→ **Work to be completed**: Exactly as written, copy the lines of the data below from the first through the one containing "let stated := m".

** Input data follows **

(* ===== verification/HistoryCommand.v ===== *)
(** * The history command and the hooks of a shell ([atuin/src/command/client/history.rs], [sync.rs] and
      [command/client/daemon.rs] of the same crate)

    A shell calls [history start] before a command and [history end] after it. Without the daemon the two
    write the history database and the log themselves, and may run a sync, after which every store is
    built; with it they send requests to the daemon, which is started again where it does not answer or
    is another version. [prune] and [dedup] delete entries through the log. The environment, the clock, the
    connection to the server and the draws of new records are arguments. *)
From stdpp Require Import pretty.
From S2P Require Import Prelude Text Interactive Filter Record Status Rmp RmpWire Encryption SqliteStore Streams Packfile Log Kv ShellConfig Dotfiles Scripts History HistoryStore Semantic SearchQuery HistorySearch SearchIndex Sync Daemon.

(** ** Settings and environment *)

(** The settings that the commands read; the regular expressions are predicates. *)
Record CmdSettings : Type := mk_csettings {
  strip_trailing_whitespace : bool; store_failed : bool;
  history_filter : string → bool; cwd_filter : string → bool; secrets_filter : bool; secret : string → bool;
  filter_mode : option FilterMode; search_filters : list FilterMode; workspaces : bool
}.

(** What the process finds: the probes of [History], the time, the directory, [ATUIN_SHELL] and
    [ATUIN_HISTORY_AUTHOR_KIND] as far as it names a kind. *)
Record Env : Type := mk_env { e_probe : Probe; e_now : Z; e_cwd : string; e_shell : option string; e_kind : option AuthorKind }.

(** [Settings::default_filter_mode] *)
Definition default_filter_mode (st : CmdSettings) (git_root : bool) : FilterMode :=
  let stated := m ← filter_mode st; if decide (m ∈ search_filters st) then Some m else None in
  let usable m := match m with FWorkspace => git_root && workspaces st | _ => true end in
  default FGlobal (or_else stated (List.find usable (search_filters st))).

(** [h.should_save(settings)] *)
Definition saved (st : CmdSettings) (h : Entry) : bool :=
  Entry.should_save (history_filter st) (cwd_filter st) (secrets_filter st) (secret st) h.

(** ** The text of a command *)

(** [trim_end_matches], and the length of a run at the end. *)
Fixpoint drop_while {A} (p : A → bool) (l : list A) : list A :=
  match l with [] => [] | x :: l' => if p x then drop_while p l' else l end.
Fixpoint run_length {A} (p : A → bool) (l : list A) : nat :=
  match l with [] => 0 | x :: l' => if p x then S (run_length p l') else 0 end.

Definition is_blank (c : Ascii.ascii) : bool := bool_decide (c = byte 32) || bool_decide (c = byte 9).
Definition is_backslash (c : Ascii.ascii) : bool := bool_decide (c = byte 92).

(** [normalize_command_for_storage] *)
Definition normalize_command_for_storage (st : CmdSettings) (command : string) : string :=
  if negb (strip_trailing_whitespace st) then command
  else
    let trimmed := drop_while is_blank (reverse (chars command)) in
    if decide (length trimmed = String.length command) then command
    else
      let trailing_backslashes := run_length is_backslash trimmed in
      if Nat.odd trailing_backslashes then command else unchars (reverse trimmed).

(** [NonNulStr::new] *)
Definition non_nul (s : string) : result string nat :=
  match Origin.find_l (byte 0) (chars s) with Some index => Err index | None => Ok s end.

(** [make_starting_history] *)
Definition make_starting_history (st : CmdSettings) (env : Env) (command : string) (author : option string)
    (author_kind : option AuthorKind) (intent : option string) : option Entry :=
  match non_nul (normalize_command_for_storage st command) with
  | Err _ => None
  | Ok command =>
      let author := or_else (normalize_optional_string author) (normalize_optional_string (p_author (e_probe env))) in
      let author_kind := or_else author_kind (match author with Some _ => e_kind env | None => None end) in
      let h := Entry.captured (e_probe env) (e_now env) command (e_cwd env) author None intent (e_shell env) author_kind in
      if saved st h then Some h else None
  end.

(** ** The stores of a client *)

(** [Sqlite::load], [update] and [delete] over the entries of the table. *)
Definition load_entry (id : string) (db : HistoryDb.t) : option Entry := from_row <$> HistorySearch.load id (to_row <$> db).
Definition with_shell (shell : option string) (h : Entry) : Entry :=
  mk_hist (h_id h) (h_timestamp h) (h_duration h) (h_exit h) (h_command h) (h_cwd h) (h_session h) (h_origin h) (h_author h) (h_intent h)
    (h_deleted_at h) shell (h_author_kind h).
Definition update_entry (h : Entry) (db : HistoryDb.t) : HistoryDb.t :=
  (λ e, if decide (h_id e = h_id h) then with_shell (h_shell e) h else e) <$> db.
Definition delete_entry (h : Entry) (db : HistoryDb.t) : HistoryDb.t := HistoryDb.delete_rows db [h_id h].

(** The databases and files of a client, and the time of the last sync in the meta store. *)
Record Client : Type := mk_client {
  c_db : HistoryDb.t; c_records : Store.t; c_files : gmap string string; c_kv : KvDb.t; c_scripts : ScriptDb.t; c_last_sync : option Z
}.
Definition set_stores (db : HistoryDb.t) (records : Store.t) (C : Client) : Client :=
  mk_client db records (c_files C) (c_kv C) (c_scripts C) (c_last_sync C).
Definition set_synced (now : Z) (C : Client) : Client :=
  mk_client (c_db C) (c_records C) (c_files C) (c_kv C) (c_scripts C) (Some now).

Section errors.
Context `{Crypto}.
Inductive CmdError : Type := TookTooLong | PushRefused (e : EncryptionError) | SyncUnknown (e : string) | SyncRefused (e : SyncError).
End errors.

Section commands.
Context `{Rmp, Crypto, PackLib, UuidText, WideChars}.
Context (k : key) (host : HostId).

(** [build] of [sync.rs]: every store, whatever another one reports; [None] is a panic. *)
Definition build (downloaded : list RecordId) (C : Client) : option Client :=
  let records := c_records C in
  let db := HistoryStore.build_all k records downloaded (c_db C) in
  let dot := DotStore.build (A := Var) k (DotStore.build (A := Alias) k (mk_dot records (c_files C))) in
  let kv := KvStore.build k (mk_kv_state records (c_kv C)) in
  '(scripts, _) ← ScriptStore.build k records (c_scripts C);
  Some (mk_client db records (dot_files dot) (kv_db kv) scripts (c_last_sync C)).

(** [Settings::should_sync]; [parse_duration] gives nanoseconds, which [time] takes up to the seconds of 64
    bits. *)
Definition should_sync (auto_sync : bool) (logged_in : result bool string) (frequency : string)
    (parse_duration : string → result Z string) (last_sync : result Z string) (now : Z) : result bool string :=
  if negb auto_sync then Ok false
  else
    let? logged_in := logged_in in
    if negb logged_in then Ok false
    else if decide (frequency = "0") then Ok true
    else
      match parse_duration frequency with
      | Err e => Err ("failed to check sync: " ++ e)%string
      | Ok d =>
          if i64_limit <=? d / 1000000000 then Err "out of range"
          else let? last := last_sync in Ok (d <=? now - last)
      end.

(** ** Start and end *)

(** [handle_start] *)
Definition handle_start (st : CmdSettings) (env : Env) (command : string) (author : option string) (author_kind : option AuthorKind)
    (intent : option string) (C : Client) : Client * option string :=
  match make_starting_history st env command author author_kind intent with
  | None => (C, None)
  | Some h => (set_stores (HistoryDb.save_raw (c_db C) h) (c_records C) C, Some (h_id h))
  end.

(** The duration that [handle_end] stores. *)
Definition end_duration (now : Z) (duration : option Z) (h : Entry) : option Z :=
  let d := default (now - h_timestamp h) duration in
  if (- i64_limit <=? d) && (d <? i64_limit) then Some d else None.

Definition ended (exit duration : Z) (h : Entry) : Entry :=
  mk_hist (h_id h) (h_timestamp h) duration exit (h_command h) (h_cwd h) (h_session h) (h_origin h) (h_author h) (h_intent h)
    (h_deleted_at h) (h_shell h) (h_author_kind h).

Section sync_after.
Context {R : Type} `{Remote R} (page_size : Z) (hash_order : list RecordSeriesKey → list RecordSeriesKey).
Context (pack_entropy : RecordId → Entropy) (unpack_entropy : RecordId → nat → Entropy).

(** The sync at the end of [handle_end]. *)
Definition sync_after (now : Z) (should_sync : result bool string) (connected : result R SyncError) (C : Client)
    : option (Client * option R * result unit CmdError) :=
  match should_sync with
  | Err e => Some (C, None, Err (SyncUnknown e))
  | Ok false => Some (C, None, Ok tt)
  | Ok true =>
      match connected with
      | Err e => Some (C, None, Err (SyncRefused e))
      | Ok rm =>
          match sync page_size k hash_order pack_entropy unpack_entropy (c_records C, rm) with
          | (records, rm, Err e) => Some (set_stores (c_db C) records C, Some rm, Err (SyncRefused e))
          | (records, rm, Ok (_, downloaded)) =>
              C' ← build downloaded (set_synced now (set_stores (c_db C) records C)); Some (C', Some rm, Ok tt)
          end
      end
  end.

(** [handle_end] *)
Definition handle_end (st : CmdSettings) (now : Z) (d : Draw) (should_sync : result bool string) (connected : result R SyncError)
    (id : string) (exit : Z) (duration : option Z) (C : Client) : option (Client * option R * result unit CmdError) :=
  if decide (trim id = "") then Some (C, None, Ok tt)
  else
    match load_entry id (c_db C) with
    | None => Some (C, None, Ok tt)
    | Some h =>
        if 0 <? h_duration h then Some (C, None, Ok tt)
        else if negb (store_failed st) && (0 <? exit)
        then Some (set_stores (delete_entry h (c_db C)) (c_records C) C, None, Ok tt)
        else
          match end_duration now duration h with
          | None => Some (C, None, Err TookTooLong)
          | Some duration =>
              let h := ended exit duration h in
              let db := update_entry h (c_db C) in
              match HistoryStore.push k host d h (c_records C) with
              | (records, Err e) => Some (set_stores db records C, None, Err (PushRefused e))
              | (records, Ok _) => sync_after now should_sync connected (set_stores db records C)
              end
          end
    end.
End sync_after.

(** ** List, prune and dedup *)

(** The filters of [handle_list]. *)
Definition list_filters (st : CmdSettings) (git_root session cwd : bool) : list FilterMode :=
  match session, cwd with
  | true, true => [FSession; FDirectory]
  | true, false => [FSession; FGlobal]
  | false, true => [FGlobal; FDirectory]
  | false, false => [default_filter_mode st git_root; FGlobal]
  end.

Section listing.
Context `{SearchLib, SqlText, SqlBuilder} (ctx : Context_).

(** What [handle_list] prints, first to last. *)
Definition handle_list (st : CmdSettings) (session cwd reversed : bool) (C : Client) : list Entry :=
  let in_git := match c_git_root ctx with Some _ => true | None => false end in
  let history := from_row <$> list_history (list_filters st in_git session cwd) ctx None false false None (to_row <$> c_db C) in
  if reversed then reverse history else history.

(** [db.last()] *)
Definition handle_last (C : Client) : option Entry := from_row <$> last_finished (to_row <$> c_db C).

(** The loop of [handle_prune] and of [handle_dedup]: every entry is deleted in the log, and the record of
    that applied to the database. [draw] is what the records draw, one after the other. *)
Fixpoint delete_matches (draw : nat → Draw) (i : nat) (matches : list Entry) (C : Client) : Client * result unit EncryptionError :=
  match matches with
  | [] => (C, Ok tt)
  | h :: matches =>
      match HistoryStore.delete k host (draw i) (h_id h) (c_records C) with
      | (records, Err e) => (set_stores (c_db C) records C, Err e)
      | (records, Ok (id, _)) =>
          delete_matches draw (S i) matches (set_stores (HistoryStore.build_all k records [id] (c_db C)) records C)
      end
  end.

Definition prune_matches (st : CmdSettings) (C : Client) : list Entry :=
  filter (λ h, saved st h = false) (from_row <$> list_history [FGlobal] ctx None false false None (to_row <$> c_db C)).

(** What a deletion reports: the entries that it names in a dry run, or the event for the daemon. *)
Inductive Outcome : Type := NothingToDo | WouldDelete (l : list Entry) | Deleted (e : ControlEvent) | Refused.

(** The end of both commands. *)
Definition delete_or_show (dry_run : bool) (draw : nat → Draw) (e : ControlEvent) (matches : list Entry) (C : Client)
    : Client * result Outcome EncryptionError :=
  match matches with
  | [] => (C, Ok NothingToDo)
  | _ =>
      if dry_run then (C, Ok (WouldDelete matches))
      else match delete_matches draw 0 matches C with (C, Err e) => (C, Err e) | (C, Ok _) => (C, Ok (Deleted e)) end
  end.

(** [handle_prune] *)
Definition handle_prune (st : CmdSettings) (dry_run : bool) (draw : nat → Draw) (C : Client) : Client * result Outcome EncryptionError :=
  delete_or_show dry_run draw CtlPruned (prune_matches st C) C.

(** [handle_dedup]; keeping no copy is refused. *)
Definition dedup_matches (before dupkeep : Z) (C : Client) : list Entry := from_row <$> get_dups before dupkeep (to_row <$> c_db C).
Definition handle_dedup (before dupkeep : Z) (dry_run : bool) (draw : nat → Draw) (C : Client) : Client * result Outcome EncryptionError :=
  if dupkeep =? 0 then (C, Ok Refused)
  else
    let matches := dedup_matches before dupkeep C in
    delete_or_show dry_run draw (CtlDeleted (h_id <$> matches)) matches C.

** End of Input data **

→ **Result for this exercise**:
(* ===== verification/HistoryCommand.v ===== *)
(** * The history command and the hooks of a shell ([atuin/src/command/client/history.rs], [sync.rs] and
      [command/client/daemon.rs] of the same crate)

    A shell calls [history start] before a command and [history end] after it. Without the daemon the two
    write the history database and the log themselves, and may run a sync, after which every store is
    built; with it they send requests to the daemon, which is started again where it does not answer or
    is another version. [prune] and [dedup] delete entries through the log. The environment, the clock, the
    connection to the server and the draws of new records are arguments. *)
From stdpp Require Import pretty.
From S2P Require Import Prelude Text Interactive Filter Record Status Rmp RmpWire Encryption SqliteStore Streams Packfile Log Kv ShellConfig Dotfiles Scripts History HistoryStore Semantic SearchQuery HistorySearch SearchIndex Sync Daemon.

(** ** Settings and environment *)

(** The settings that the commands read; the regular expressions are predicates. *)
Record CmdSettings : Type := mk_csettings {
  strip_trailing_whitespace : bool; store_failed : bool;
  history_filter : string → bool; cwd_filter : string → bool; secrets_filter : bool; secret : string → bool;
  filter_mode : option FilterMode; search_filters : list FilterMode; workspaces : bool
}.

(** What the process finds: the probes of [History], the time, the directory, [ATUIN_SHELL] and
    [ATUIN_HISTORY_AUTHOR_KIND] as far as it names a kind. *)
Record Env : Type := mk_env { e_probe : Probe; e_now : Z; e_cwd : string; e_shell : option string; e_kind : option AuthorKind }.

(** [Settings::default_filter_mode] *)
Definition default_filter_mode (st : CmdSettings) (git_root : bool) : FilterMode :=
  let stated := m ← filter_mode st; if decide (m ∈ search_filters st) then Some m else None in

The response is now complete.